## Recorded data:
(** C7: [extract_features] returns only vectors of length 7; and when the
    route deviation, the time compatibility and the size compatibility of a
    package and a carrier are computed, the vector is, in order, the deviation
    distance, the deviation time, the time compatibility, the size
    compatibility, the carrier's rating (0 if absent), its on-time rate (0 if
    absent) and the number of its completed deliveries (of the empty list if
    absent). *)
Theorem extract_features_vector :
  (forall (geodesic_km : point -> point -> result Q) (package carrier : pyval)
          (v : list pyval),
      extract_features geodesic_km package carrier = Ok v -> List.length v = 7%nat) /\
  (forall (geodesic_km : point -> point -> result Q)
          (package : pyval) (c : list (string * pyval))
          (route_deviation : RouteDeviation)
          (schedule pickup_window delivery_window vehicle_capacity dimensions : pyval)
          (time_flexibility size_compatibility : Q) (deliveries : list pyval),
      route_deviation_of geodesic_km package (PDict c) = Ok route_deviation ->
      getitem_str (PDict c) "schedule" = Ok schedule ->
      getitem_str package "pickupWindow" = Ok pickup_window ->
      getitem_str package "deliveryWindow" = Ok delivery_window ->
      calculate_time_compatibility schedule pickup_window delivery_window
      = Ok time_flexibility ->
      getitem_str (PDict c) "vehicleCapacity" = Ok vehicle_capacity ->
      getitem_str package "dimensions" = Ok dimensions ->
      evaluate_size_compatibility vehicle_capacity dimensions = Ok size_compatibility ->
      field_or c "completedDeliveries" (PList []) = PList deliveries ->
      extract_features geodesic_km package (PDict c)
      = Ok [ PNum (distance route_deviation);
             PNum (time route_deviation);
             PNum time_flexibility;
             PNum size_compatibility;
             field_or c "rating" (PNum 0);
             field_or c "onTimeRate" (PNum 0);
             PNum (inject_Z (Z.of_nat (List.length deliveries))) ]).
Proof.
  split; [exact extract_features_length |].
  intros geodesic_km package c rd schedule pw dw vc dims tf sc deliveries
         Hrd Hsch Hpw Hdw Htf Hvc Hdims Hsc Hdel.
  unfold extract_features.
  rewrite Hrd; cbn [bind].
  rewrite Hsch; cbn [bind]; rewrite Hpw, Hdw; cbn [bind]; rewrite Htf; cbn [bind].
  rewrite Hvc; cbn [bind]; rewrite Hdims; cbn [bind]; rewrite Hsc; cbn [bind].
  unfold field_or in *; unfold dict_get.
  destruct (lookup "rating" c); destruct (lookup "onTimeRate" c);
    destruct (lookup "completedDeliveries" c); cbn [bind]; rewrite Hdel; reflexivity.
Qed.
(** * The Mattermost bot of botkube: bootstrap and message pipeline

    A shallow embedding of [pkg/mattermost/mattermost.go].  The Go code talks
    to three collaborators that live outside the file: the Mattermost REST
    client, the command executor and the logger.  Every call to one of them
    is an explicit node of a program tree ([prog]); a run of a program
    against a server ([run]) yields the outcome (normal return or Go runtime
    panic), the final server state and the list of calls that were issued,
    in order. *)

From Stdlib Require Import String Ascii ZArith List Bool Lia Sorted.
From stdpp Require Import base option list strings gmap.

Open Scope string_scope.

(** ** Data model (the parts of [mattermost-server/model] the file touches) *)

(** [*model.AppError]; a nil pointer is [None]. *)
Record AppError := mkAppError { ErrId : string; StatusCode : Z }.

(** [*model.Response]: only its [Error] field is read. *)
Record Response := mkResponse { Error : option AppError }.

Definition ok : Response := mkResponse None.
Definition failed (e : AppError) : Response := mkResponse (Some e).

Module Team.
Record t := mk { Id : string; Name : string }.
End Team.

Module User.
Record t := mk { Id : string; Username : string }.
End User.
(** * Pokemon-Blaze-Bot: the encounter-detection-and-response engine

    A shallow embedding of [PBObotMac.py] (the macOS GUI bot) and of
    [pbobotplus.py] (the earlier Windows script), and the properties of
    the detection loop, the watchdog, the name matcher, the calibration
    tool and the start-up path that are established about them.

    Conventions of the embedding:
    - Python [int] is [Z]; Python [float] clock readings, hold times and
      the similarity ratio are exact rationals [Q];
    - Python [str] is [string], read as a sequence of code points below
      256 (Latin-1);
    - [dict] is [gmap]; the [list] objects are [list];
    - the platform (window capture, clock, events, files, OCR) is an
      explicit input of each function, and every side effect of the
      worker thread is an [event] of its trace;
    - a call into Pillow, NumPy or OpenCV stands for the pixels it
      computes; [cv2.cvtColor] raises on an array without elements, as
      OpenCV does, and the exception ends the worker thread;
    - a call that has not returned on the events it was given is
      [None]. *)

From Stdlib Require Import ZArith QArith Lqa Lia Bool Ascii String.
From stdpp Require Import base option list list_numbers gmap strings.

Close Scope Q_scope.
Local Open Scope Z_scope.

(** ** Images *)

(** One RGB pixel, channel values in R, G, B order. *)
Definition pixel : Type := Z * Z * Z.

(** An image is a list of rows. *)
Definition image : Type := list (list pixel).

(** A window snapshot as Quartz delivers it: rows of four-channel
    pixels. *)
Definition rgba : Type := Z * Z * Z * Z.
Definition cgimage : Type := list (list rgba).

(** A capture region [(x, y, w, h)]. *)
Definition region : Type := Z * Z * Z * Z.

(** [Image.crop((x, y, x2, y2))]: the box is read off the source; what
    lies outside the source is [blank].  A box that is empty or
    inverted ([x2 <= x] or [y2 <= y]) gives an image without pixels. *)
Definition pil_getpixel {A} (blank : A) (img : list (list A)) (cx cy : Z) : A :=
  if (cx <? 0) || (cy <? 0) then blank
  else match img !! Z.to_nat cy with
       | None => blank
       | Some row => default blank (row !! Z.to_nat cx)
       end.

Definition pil_crop {A} (blank : A) (img : list (list A)) (x y x2 y2 : Z)
    : list (list A) :=
  (λ cy : Z, (λ cx : Z, pil_getpixel blank img cx cy) <$> seqZ x (x2 - x))
    <$> seqZ y (y2 - y).
(** * The dataset loader of [transformer_lm/datasets.py]

    A shallow embedding of the loader, and the properties of its
    specification.  The loader fetches three language-modelling corpora
    (enwik8, PTB, WikiText), caches them on disk, builds a vocabulary from
    the training split and encodes every split as an array of vocabulary
    indices.

    Conventions of the embedding:
    - a Python [int] is a [Z]; a [numpy.uint32] is a [Z] reduced modulo
      [2^32];
    - a Python [bytes] object is a [list byte];
    - a Python [str] that is the text of a file, or a token of it, is
      the list of its code points ([pystr], a [list N]); a file is decoded
      as UTF-8, the encoding of the locale;
    - a path, a URL or a file name is a [string];
    - a Python [set] is a [gset], a [dict] is a [gmap]; the order in which
      a set is iterated is a parameter of the development;
    - an exception is a value of [exn]; code that can raise returns a
      [result];
    - the file system and the network are a [world] that is passed
      explicitly, with a log of the requests made to the network. *)

From Stdlib Require Import ZArith Ascii.
From Stdlib.Strings Require Import Byte.
From stdpp Require Import gmap strings list fin_maps fin_sets.

Local Open Scope string_scope.
Local Open Scope list_scope.
Local Open Scope Z_scope.

(* The solvers of stdpp clear hypotheses that a section may have fixed. *)
#[local] Set Warnings "-clear-no-such-hyp".

(** ** Exceptions

    The exceptions that the loader and what it calls can raise, each
    class on its own.  [UnicodeDecodeError], which Python derives from
    [ValueError], is what reading a file that is not UTF-8 raises;
    [ValueError] here is the exception that [wikitext] raises itself. *)

Inductive exn : Type :=
| KeyError
| ValueError
| IndexError
| FileNotFoundError
| IsADirectoryError
| URLError
| FileExistsError
| BadZipFile
| UnicodeDecodeError
| AssertionError.

Inductive result (A : Type) : Type :=
| Ok (a : A)
| Raise (e : exn).
Arguments Ok {A} a.
Arguments Raise {A} e.

#[export] Instance exn_eq_dec : EqDecision exn.
Proof. solve_decision. Defined.

Definition result_bind {A B} (r : result A) (k : A → result B) : result B :=
  match r with
  | Ok a => k a
  | Raise e => Raise e
  end.

Definition result_map {A B} (f : A → B) (r : result A) : result B :=
  result_bind r (λ a, Ok (f a)).

Definition is_Ok {A} (r : result A) : bool :=
  match r with
  | Ok _ => true
  | Raise _ => false
  end.

(** [[f x for x in l]] where [f] may raise: the first exception wins. *)
Fixpoint result_mapM {A B} (f : A → result B) (l : list A) : result (list B) :=
  match l with
  | [] => Ok []
  | x :: l' =>
      result_bind (f x) (λ y,
      result_bind (result_mapM f l') (λ ys, Ok (y :: ys)))
  end.

(** ** Python built-ins used by the loader *)

(** The text of a file and its tokens: lists of code points. *)
Abbreviation pystr := (list N).

(** The text of a literal written in ASCII. *)
Definition str (s : string) : pystr :=
  map N_of_ascii (String.list_ascii_of_string s).

Module Py.

(** The code points of the space, the line feed and the carriage
    return. *)
Definition space : N := 32.
Definition lf : N := 10.
Definition cr : N := 13.

(** [str.isspace] on one character: the code points that Unicode
    classes as whitespace. *)
Definition isspace (c : N) : bool :=
  (((9 <=? c) && (c <=? 13)) || ((28 <=? c) && (c <=? 32))
   || (c =? 133) || (c =? 160) || (c =? 5760)
   || ((8192 <=? c) && (c <=? 8202)) || (c =? 8232) || (c =? 8233)
   || (c =? 8239) || (c =? 8287) || (c =? 12288))%N.

Fixpoint lstrip (s : pystr) : pystr :=
  match s with
  | [] => []
  | c :: s' => if isspace c then lstrip s' else s
  end.

Fixpoint rstrip (s : pystr) : pystr :=
  match s with
  | [] => []
  | c :: s' =>
      match rstrip s' with
      | [] => if isspace c then [] else [c]
      | r => c :: r
      end
  end.

(** [s.strip()] *)
Definition strip (s : pystr) : pystr := rstrip (lstrip s).

(** Cut [s] at every character that satisfies [is_sep]; the pieces
    between two cuts may be empty. *)
Fixpoint split_on (is_sep : N → bool) (s : pystr) : list pystr :=
  match s with
  | [] => [[]]
  | c :: s' =>
      if is_sep c then [] :: split_on is_sep s'
      else match split_on is_sep s' with
           | [] => [[c]]
           | w :: ws => (c :: w) :: ws
           end
  end.

(** [s.split(sep)] for a separator of one character. *)
Definition split (sep : N) (s : pystr) : list pystr :=
  split_on (N.eqb sep) s.

(** A continuation byte of UTF-8. *)
Definition utf8_cont (b : N) : bool := ((128 <=? b) && (b <=? 191))%N.

(** The second byte that may follow the first byte [b0] of a sequence of
    three, and of four: no overlong form, no surrogate, nothing above
    U+10FFFF. *)
Definition utf8_second3 (b0 b1 : N) : bool :=
  (if b0 =? 224 then (160 <=? b1) && (b1 <=? 191)
   else if b0 =? 237 then (128 <=? b1) && (b1 <=? 159)
   else utf8_cont b1)%N.

Definition utf8_second4 (b0 b1 : N) : bool :=
  (if b0 =? 240 then (144 <=? b1) && (b1 <=? 191)
   else if b0 =? 244 then (128 <=? b1) && (b1 <=? 143)
   else utf8_cont b1)%N.

(** The code points of a sequence of bytes read as UTF-8; [None] where
    the strict decoder raises. *)
Fixpoint utf8_points (bs : list N) : option pystr :=
  match bs with
  | [] => Some []
  | b0 :: r0 =>
      if (b0 <=? 127)%N then cons b0 <$> utf8_points r0
      else if ((194 <=? b0) && (b0 <=? 223))%N then
        match r0 with
        | b1 :: r1 =>
            if utf8_cont b1
            then cons ((b0 - 192) * 64 + (b1 - 128))%N <$> utf8_points r1
            else None
        | _ => None
        end
      else if ((224 <=? b0) && (b0 <=? 239))%N then
        match r0 with
        | b1 :: b2 :: r2 =>
            if utf8_second3 b0 b1 && utf8_cont b2
            then cons ((b0 - 224) * 4096 + (b1 - 128) * 64 + (b2 - 128))%N
                   <$> utf8_points r2
            else None
        | _ => None
        end
      else if ((240 <=? b0) && (b0 <=? 244))%N then
        match r0 with
        | b1 :: b2 :: b3 :: r3 =>
            if utf8_second4 b0 b1 && utf8_cont b2 && utf8_cont b3
            then cons ((b0 - 240) * 262144 + (b1 - 128) * 4096
                       + (b2 - 128) * 64 + (b3 - 128))%N
                   <$> utf8_points r3
            else None
        | _ => None
        end
      else None
  end.

(** [b.decode("utf-8")] *)
Definition utf8_decode (b : list byte) : option pystr :=
  utf8_points (map Byte.to_N b).

(** Text mode with universal newlines: ["\r\n"] and a lone ["\r"] are
    read as ["\n"]. *)
Fixpoint universal_newlines (s : pystr) : pystr :=
  match s with
  | [] => []
  | c :: s' =>
      if (c =? cr)%N then
        lf :: match s' with
              | c' :: s'' =>
                  if (c' =? lf)%N then universal_newlines s''
                  else universal_newlines s'
              | [] => []
              end
      else c :: universal_newlines s'
  end.

(** [fid.readlines()]: the lines of a text, each with its newline. *)
Fixpoint readlines (s : pystr) : list pystr :=
  match s with
  | [] => []
  | c :: s' =>
      if (c =? lf)%N then [c] :: readlines s'
      else match readlines s' with
           | [] => [[c]]
           | l :: ls => (c :: l) :: ls
           end
  end.

(** The bound of a slice, as [PySlice_AdjustIndices] clamps it for a
    step of one. *)
Definition slice_index (len i : Z) : Z :=
  if i <? 0 then Z.max 0 (i + len) else Z.min i len.

(** [l[start:stop]]; [None] is an omitted bound. *)
Definition slice {A} (l : list A) (start stop : option Z) : list A :=
  let len := Z.of_nat (length l) in
  let lo := from_option (slice_index len) 0 start in
  let hi := from_option (slice_index len) len stop in
  take (Z.to_nat (hi - lo)) (drop (Z.to_nat lo) l).

(** [enumerate(l)] *)
Definition enumerate {A} (l : list A) : list (Z * A) :=
  imap (λ i v, (Z.of_nat i, v)) l.

(** [{v: i for i, v in pairs}]: a later pair overwrites an earlier one
    with the same key. *)
Definition dict_of {A} `{Countable A} (pairs : list (Z * A)) : gmap A Z :=
  foldl (λ m iv, <[iv.2 := iv.1]> m) ∅ pairs.

(** [d[k]] *)
Definition getitem {A} `{Countable A} (d : gmap A Z) (k : A) : result Z :=
  match d !! k with
  | Some i => Ok i
  | None => Raise KeyError
  end.

(** [numpy.uint32(i)], with the wrap-around of a 32-bit unsigned. *)
Definition uint32 (i : Z) : Z := i mod 2 ^ 32.

End Py.

(** ** The environment: file system and network *)

(** [files] maps the path of a regular file to its bytes, [dirs] holds the
    directories made with [mkdir]; a directory also exists as soon as a
    file or a directory lies below it.  [remote] is what the network
    serves, by URL, and [net_log] records every request. *)
Record world : Type := World {
  files : gmap string (list byte);
  dirs : gset string;
  remote : gmap string (list byte);
  net_log : list string;
}.

(** Code with effects: it reads and changes the world, and may raise. *)
Definition M (A : Type) : Type := world → result A * world.

Definition ret {A} (a : A) : M A := λ w, (Ok a, w).
Definition raise {A} (e : exn) : M A := λ w, (Raise e, w).
Definition bind {A B} (c : M A) (k : A → M B) : M B :=
  λ w, match c w with
       | (Ok a, w') => k a w'
       | (Raise e, w') => (Raise e, w')
       end.
Definition lift {A} (r : result A) : M A := λ w, (r, w).

Notation "'let*' x := c1 'in' c2" := (bind c1 (λ x, c2))
  (at level 10, x pattern, c1 at level 100, c2 at level 200).
Notation "c1 ;; c2" := (bind c1 (λ _, c2))
  (at level 100, c2 at level 200, right associativity).

(** [[f x for x in l]] for an [f] with effects. *)
Fixpoint mapM_world {A B} (f : A → M B) (l : list A) : M (list B) :=
  match l with
  | [] => ret []
  | x :: l' => let* y := f x in let* ys := mapM_world f l' in ret (y :: ys)
  end.

Module Os.

Definition sep : ascii := "/"%char.

Definition startswith_sep (p : string) : bool :=
  match p with
  | String c _ => Ascii.eqb c sep
  | EmptyString => false
  end.

Fixpoint endswith_sep (p : string) : bool :=
  match p with
  | EmptyString => false
  | String c EmptyString => Ascii.eqb c sep
  | String _ p' => endswith_sep p'
  end.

## Directions for this task:
All that belongs in your answer is the stretch of entries above from the line with "Abbreviation pystr := (list N)." through the line with "Definition split (sep", printed exactly.

## Completed exercise:
Abbreviation pystr := (list N).

(** The text of a literal written in ASCII. *)
Definition str (s : string) : pystr :=
  map N_of_ascii (String.list_ascii_of_string s).

Module Py.

(** The code points of the space, the line feed and the carriage
    return. *)
Definition space : N := 32.
Definition lf : N := 10.
Definition cr : N := 13.

(** [str.isspace] on one character: the code points that Unicode
    classes as whitespace. *)
Definition isspace (c : N) : bool :=
  (((9 <=? c) && (c <=? 13)) || ((28 <=? c) && (c <=? 32))
   || (c =? 133) || (c =? 160) || (c =? 5760)
   || ((8192 <=? c) && (c <=? 8202)) || (c =? 8232) || (c =? 8233)
   || (c =? 8239) || (c =? 8287) || (c =? 12288))%N.

Fixpoint lstrip (s : pystr) : pystr :=
  match s with
  | [] => []
  | c :: s' => if isspace c then lstrip s' else s
  end.

Fixpoint rstrip (s : pystr) : pystr :=
  match s with
  | [] => []
  | c :: s' =>
      match rstrip s' with
      | [] => if isspace c then [] else [c]
      | r => c :: r
      end
  end.

(** [s.strip()] *)
Definition strip (s : pystr) : pystr := rstrip (lstrip s).

(** Cut [s] at every character that satisfies [is_sep]; the pieces
    between two cuts may be empty. *)
Fixpoint split_on (is_sep : N → bool) (s : pystr) : list pystr :=
  match s with
  | [] => [[]]
  | c :: s' =>
      if is_sep c then [] :: split_on is_sep s'
      else match split_on is_sep s' with
           | [] => [[c]]
           | w :: ws => (c :: w) :: ws
           end
  end.

(** [s.split(sep)] for a separator of one character. *)
Definition split (sep : N) (s : pystr) : list pystr :=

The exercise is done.